The fact that people jump to mentioning profession when asked an open question like, “what do you want to be?” is very telling. There are many things that I personally want to be. If you were to ask me, I think the first question will be, “in terms of what?” in terms of religion I want to be the image of God that He/She/It intended me to be. Spiritually, I want to transcend and soar like the eagle in perfect peace, harmony, love and serenity. Academically, I want to be a good enlightened educator. Politically, I want to live as a good citizen exercising my responsibly as a ruled ruler. There are many other aspects of myself in living that I would consider such that when I look into all of them, coalescing them, I would say that I want to be “fully human”. The fact that people rush to mentioning professions when asked the question indicates what their focus is. For many of them, life is about getting into the greatest well paying job so as to afford pleasure and the comforts of this world; hedonism in full maturity. Not all people ascribe to this, but the majority, I can bet would say there is no better philosophy of life than “get the means and have fun for no one knows about tomorrow.” Specialization and professionalism kind of propagates this kind of outlook.
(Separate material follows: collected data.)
Lemma created_first c t : is_created c = true ->
  exists e0 s1, ResponsesEventToAnthropicEvents c (NewResponsesEventToAnthropicState t) = ([e0], s1) /\
    ae_Type e0 = "message_start" /\ live s1 /\ wf s1 /\ proto_of s1 = mkProto 0 false true false.
Proof.
  unfold is_created, ResponsesEventToAnthropicEvents. intros ->. unfold resToAnthHandleCreated.
  pose proof (New_wf t) as Hwf.
  destruct (rs_Response c) as [r|]; simpl; eexists _, _; by repeat split; try apply Hwf.
Qed.

Lemma stop_reasons_agree r model :
  Some (completed_stop_reason (Some r) (containsAnthropicToolUseBlock (flat_map itemBlocks (rr_Output r)))) =
  ar_StopReason (ResponsesToAnthropic r model).
Proof.
  unfold ResponsesToAnthropic, AnthropicStopReasonPtr. simpl. f_equal.
  unfold responsesStatusToAnthropicStopReason.
  destruct (flat_map itemBlocks (rr_Output r)) as [|b l]; reflexivity.
Qed.

(** ** Properties *)

(** C34: whatever the upstream sends, the events a client receives follow the
    block protocol: blocks are numbered consecutively from 0, one at a time is
    open, every stop closes the open block, text and signatures go to the open
    block, other deltas name a block that was started, at most one message_start
    and one message_stop are sent, and no block is open at the stop. *)
Theorem blocks_well_formed (evts : list ResponsesStreamEvent) (t : Z) :
  accepts false proto0 (convert_stream evts (NewResponsesEventToAnthropicState t)).1 =
  Some (proto_of (convert_stream evts (NewResponsesEventToAnthropicState t)).2).
Proof.
  rewrite convert_stream_eq. cbv zeta. simpl.
  destruct (run_all_sound false ResponsesEventToAnthropicEvents evts (NewResponsesEventToAnthropicState t))
    as (Ha & Hw & Hr); [|apply New_wf|done|].
  - intros e s _ Hwf Hr. destruct (handler_sound_loose e s Hwf Hr) as [H1 H2]. done.
  - change proto0 with (proto_of (NewResponsesEventToAnthropicState t)). rewrite accepts_app, Ha. simpl.
    by apply (Finalize_sound false).
Qed.

(** A stream that begins with response.created, whose terminal event comes
    last if it comes at all, is converted into a complete message: a
    message_start, then events of the strict protocol (no block event outside
    the message), and at the end the message is stopped with no block open. *)
Theorem complete_stream (c : ResponsesStreamEvent) (body tail : list ResponsesStreamEvent) (t : Z) :
  is_created c = true -> Forall (fun e => terminal_event e = false) body ->
  (tail = [] \/ exists e, tail = [e] /\ terminal_event e = true) ->
  exists e0 es n,
    (convert_stream (c :: body ++ tail) (NewResponsesEventToAnthropicState t)).1 = e0 :: es /\
    ae_Type e0 = "message_start" /\
    accepts true (mkProto 0 false true false) es = Some (mkProto n false true true).
Proof.
  intros Hc Hb Ht. rewrite convert_stream_eq. cbv zeta. simpl. unfold_emits.
  destruct (created_first c t Hc) as (e0 & s1 & -> & He0 & Hl1 & Hw1 & Hp1). simpl.
  destruct (run_all_sound true ResponsesEventToAnthropicEvents body s1) as (Ha & Hw & Hr); [|done|by intros _|].
  { intros e s Hin Hwf Hr. destruct (handler_sound true e eq_refl s Hwf Hr) as [H1 H2].
    split; [done|]. split; [done|]. intros _. apply handler_live; [|by apply Hr].
    rewrite Forall_forall in Hb. by apply Hb. }
  rewrite Hp1 in Ha.
  destruct (run_all ResponsesEventToAnthropicEvents body s1) as [out s2] eqn:Eb. simpl in Ha, Hw, Hr.
  destruct Ht as [->|(e & -> & He)].
  - rewrite app_nil_r, Eb. simpl.
    destruct (Finalize_closes true s2 Hw Hr (Hr eq_refl)) as [n Hn].
    eexists _, _, n. split; [reflexivity|]. split; [done|]. by rewrite accepts_app, Ha.
  - rewrite run_all_snoc, Eb. simpl. rewrite terminal_dispatch by done.
    destruct (Completed_closes true e s2 Hw Hr (Hr eq_refl)) as (n & Hn & Hs).
    assert (Hf : FinalizeResponsesAnthropicStream (resToAnthHandleCompleted e s2).2 =
                 ([], (resToAnthHandleCompleted e s2).2)).
    { unfold FinalizeResponsesAnthropicStream. by rewrite Hs, orb_true_r. }
    destruct (resToAnthHandleCompleted e s2) as [o s3]. simpl in *. rewrite Hf. simpl.
    eexists _, _, n. split; [reflexivity|]. split; [done|]. rewrite app_nil_r, accepts_app, Ha. done.
Qed.

Lemma complete_stream_witness :
  let ev ty d := { no_responses_event with rs_Type := ty; rs_Delta := d } in
  exists e0 es n,
    (convert_stream (ev "response.created" "" :: [ev "response.output_text.delta" "hi"] ++ [ev "response.completed" ""])
       (NewResponsesEventToAnthropicState 0)).1 = e0 :: es /\
    accepts true (mkProto 0 false true false) es = Some (mkProto n false true true).
Proof.
  intros ev.
  destruct (complete_stream (ev "response.created" "") [ev "response.output_text.delta" "hi"]
    [ev "response.completed" ""] 0) as (e0 & es & n & H1 & _ & H2).
  - reflexivity.
  - constructor; [reflexivity|constructor].
  - right. eexists. split; reflexivity.
  - exists e0, es, n. split; [exact H1|exact H2].
Defined.

(** No text is lost, repeated or reordered: the text deltas a client
    receives concatenate to the text deltas of the upstream, for every stream. *)
Theorem text_preserved (evts : list ResponsesStreamEvent) (t : Z) :
  text_of (convert_stream evts (NewResponsesEventToAnthropicState t)).1 = upstream_text evts.
Proof.
  rewrite convert_stream_eq. cbv zeta. simpl. rewrite text_of_app, Finalize_text, str_app_nil.
  generalize (NewResponsesEventToAnthropicState t). induction evts as [|e evts IH]; intros st; [done|].
  simpl. unfold_emits. pose proof (handler_text e st) as He.
  destruct (ResponsesEventToAnthropicEvents e st) as [o st1]. specialize (IH st1).
  destruct (run_all ResponsesEventToAnthropicEvents evts st1) as [os st2]. simpl in *.
  by rewrite text_of_app, He, IH.
Qed.

(** The terminal event of a stream and the whole-response conversion agree.
    When the stream saw a tool call exactly if the final response has a tool_use
    block, the closing message_delta carries the usage and the stop reason that
    [ResponsesToAnthropic] gives the response of the event. *)
Theorem stream_agrees_with_response evt st r u model :
  MessageStopSent st = false -> rs_Response evt = Some r -> rr_Usage r = Some u ->
  HasToolCall st = containsAnthropicToolUseBlock (flat_map itemBlocks (rr_Output r)) ->
  exists ces d,
    (resToAnthHandleCompleted evt st).1 = (ces ++ [d; message_stop])%list /\
    ae_Usage d = Some (ar_Usage (ResponsesToAnthropic r model)) /\
    (ad_StopReason <$> ae_Delta d) = ar_StopReason (ResponsesToAnthropic r model).
Proof.
  intros Hs Hr Hu Ht. unfold resToAnthHandleCompleted. rewrite Hs, Hr. simpl. rewrite Hu.
  assert (Hh : HasToolCall (closeCurrentBlock st).2 = HasToolCall st).
  { unfold closeCurrentBlock. by destruct (ContentBlockOpen st). }
  destruct (closeCurrentBlock st) as [ce st1]. simpl in Hh.
  eexists ce, _. split; [reflexivity|]. split.
  - unfold ResponsesToAnthropic. simpl. reflexivity.
  - etransitivity; [|exact (stop_reasons_agree r model)].
    change (Some (completed_stop_reason (Some r) (HasToolCall (take_usage (rs_Usage evt) st1))) =
            Some (completed_stop_reason (Some r) (containsAnthropicToolUseBlock (flat_map itemBlocks (rr_Output r))))).
    destruct (take_usage_same (rs_Usage evt) st1) as (_ & _ & ->). by rewrite Hh, Ht.
Qed.

Lemma stream_agrees_with_response_witness :
  let u := mkUsage 10 4 14 2 (Some (mkInputDetails 3 0 0 0)) None in
  let r := mkResponse "r" "response" "m" "completed" [] (Some u) "" None None in
  let evt := { no_responses_event with rs_Response := Some r } in
  exists ces d, (resToAnthHandleCompleted evt (NewResponsesEventToAnthropicState 0)).1 = (ces ++ [d; message_stop])%list
    /\ ae_Usage d = Some (ar_Usage (ResponsesToAnthropic r "m")).
Proof.
  intros u r evt.
  destruct (stream_agrees_with_response evt (NewResponsesEventToAnthropicState 0) r u "m") as (ces & d & H1 & H2 & _).
  - reflexivity.
  - reflexivity.
  - reflexivity.
  - reflexivity.
  - exists ces, d. split; [exact H1|exact H2].
Defined.

(** Token buckets.  The converted input count is never negative, whatever
    the upstream reports; and when the report is consistent (no negative count,
    cached and created tokens within the input) the three input buckets add up
    to the upstream's input, so no token is billed twice or dropped. *)
Theorem usage_buckets (u : ResponsesUsage) :
  let a := anthropicUsageFromResponsesUsage (Some u) in
  0 <= au_InputTokens a /\
  (0 <= au_CacheReadInputTokens a -> 0 <= ru_CacheCreationInputTokens u -> int64_ok (ru_InputTokens u) ->
   au_CacheReadInputTokens a + ru_CacheCreationInputTokens u <= ru_InputTokens u ->
   au_InputTokens a + au_CacheReadInputTokens a + au_CacheCreationInputTokens a = ru_InputTokens u).
Proof.
  simpl. set (c := match ru_InputTokensDetails u with Some d => it_CachedTokens d | None => 0 end).
  split; [destruct (_ <? 0) eqn:E; bool_to_prop; lia|]. intros Hc Hk [H1 H2] Hle.
  unfold int64_ok, min_int64, max_int64 in *.
  rewrite (wrap64_id (ru_InputTokens u - c)) by (unfold int64_ok, min_int64, max_int64; lia).
  rewrite wrap64_id by (unfold int64_ok, min_int64, max_int64; lia).
  destruct (_ <? 0) eqn:E; bool_to_prop; lia.
Qed.

Lemma usage_buckets_witness :
  let u := mkUsage 10 4 14 2 (Some (mkInputDetails 3 0 0 0)) None in
  au_InputTokens (anthropicUsageFromResponsesUsage (Some u)) + 3 + 2 = 10.
Proof.
  intros u. apply (proj2 (usage_buckets u)).
  - vm_compute. discriminate.
  - vm_compute. discriminate.
  - split; vm_compute; discriminate.
  - vm_compute. discriminate.
Defined.

(** A custom tool call survives only on the stream.  The streaming handler
    opens a tool_use block for an item of type custom_tool_call, whatever the
    state, but the whole-response conversion turns a response that consists of
    such items into one empty text block with stop reason end_turn. *)
Theorem custom_tool_call_dropped (evt : ResponsesStreamEvent) (item : ResponsesOutput) st resp model :
  rs_Item evt = Some item -> ro_Type item = "custom_tool_call" ->
  rr_Output resp = [item] -> rr_Status resp = "completed" ->
  (exists ces i b, (resToAnthHandleOutputItemAdded evt st).1 = (ces ++ [content_block_start i b])%list /\
     cb_Type b = "tool_use" /\ cb_Name b = ro_Name item) /\
  HasToolCall (resToAnthHandleOutputItemAdded evt st).2 = true /\
  ar_Content (ResponsesToAnthropic resp model) = [{ no_block with cb_Type := "text" }] /\
  ar_StopReason (ResponsesToAnthropic resp model) = Some "end_turn".
Proof.
  intros Hi Hty Ho Hs. unfold resToAnthHandleOutputItemAdded. rewrite Hi, Hty. simpl.
  unfold addToolUse. unfold_emits. destruct (closeCurrentBlock st) as [ce st1]. simpl.
  split; [by eexists _, _, _|]. split; [done|].
  unfold ResponsesToAnthropic. rewrite Ho, Hs. simpl. unfold itemBlocks. rewrite Hty. simpl. done.
Qed.

Lemma custom_tool_call_dropped_witness :
  let item := { no_output with ro_Type := "custom_tool_call"; ro_Name := "apply_patch"; ro_Input := "p" } in
  let resp := mkResponse "r" "response" "m" "completed" [item] None "" None None in
  ar_StopReason (ResponsesToAnthropic resp "m") = Some "end_turn".
Proof.
  intros item resp.
  destruct (custom_tool_call_dropped { no_responses_event with rs_Item := Some item } item
    (NewResponsesEventToAnthropicState 0) resp "m") as (_ & _ & _ & H).
  - reflexivity.
  - reflexivity.
  - reflexivity.
  - reflexivity.
  - exact H.
Defined.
 Need for Reforms: Considering all these issues, it occurs to intellect that something is missing in our educational systems. The missing bit lies in what teachers and students focus on in our learning institutions. If the teachers’ business is to go before students and vomit out all that he/she has crammed then the teaching is questionable. If all students seek is to get a degree or whatever qualification, as a means to comfort, the learning is questionable. Education should be about growth, development and progress – a holistic process. Once it fails to be holistic due to some necessary, relevant questions not being asked, there is a danger. The danger lies in what we are witnessing today as full-fledged individualism. The people’s attitude is  “get the means and have fun, nothing else matters” and “no one knows about tomorrow, why give a damn?”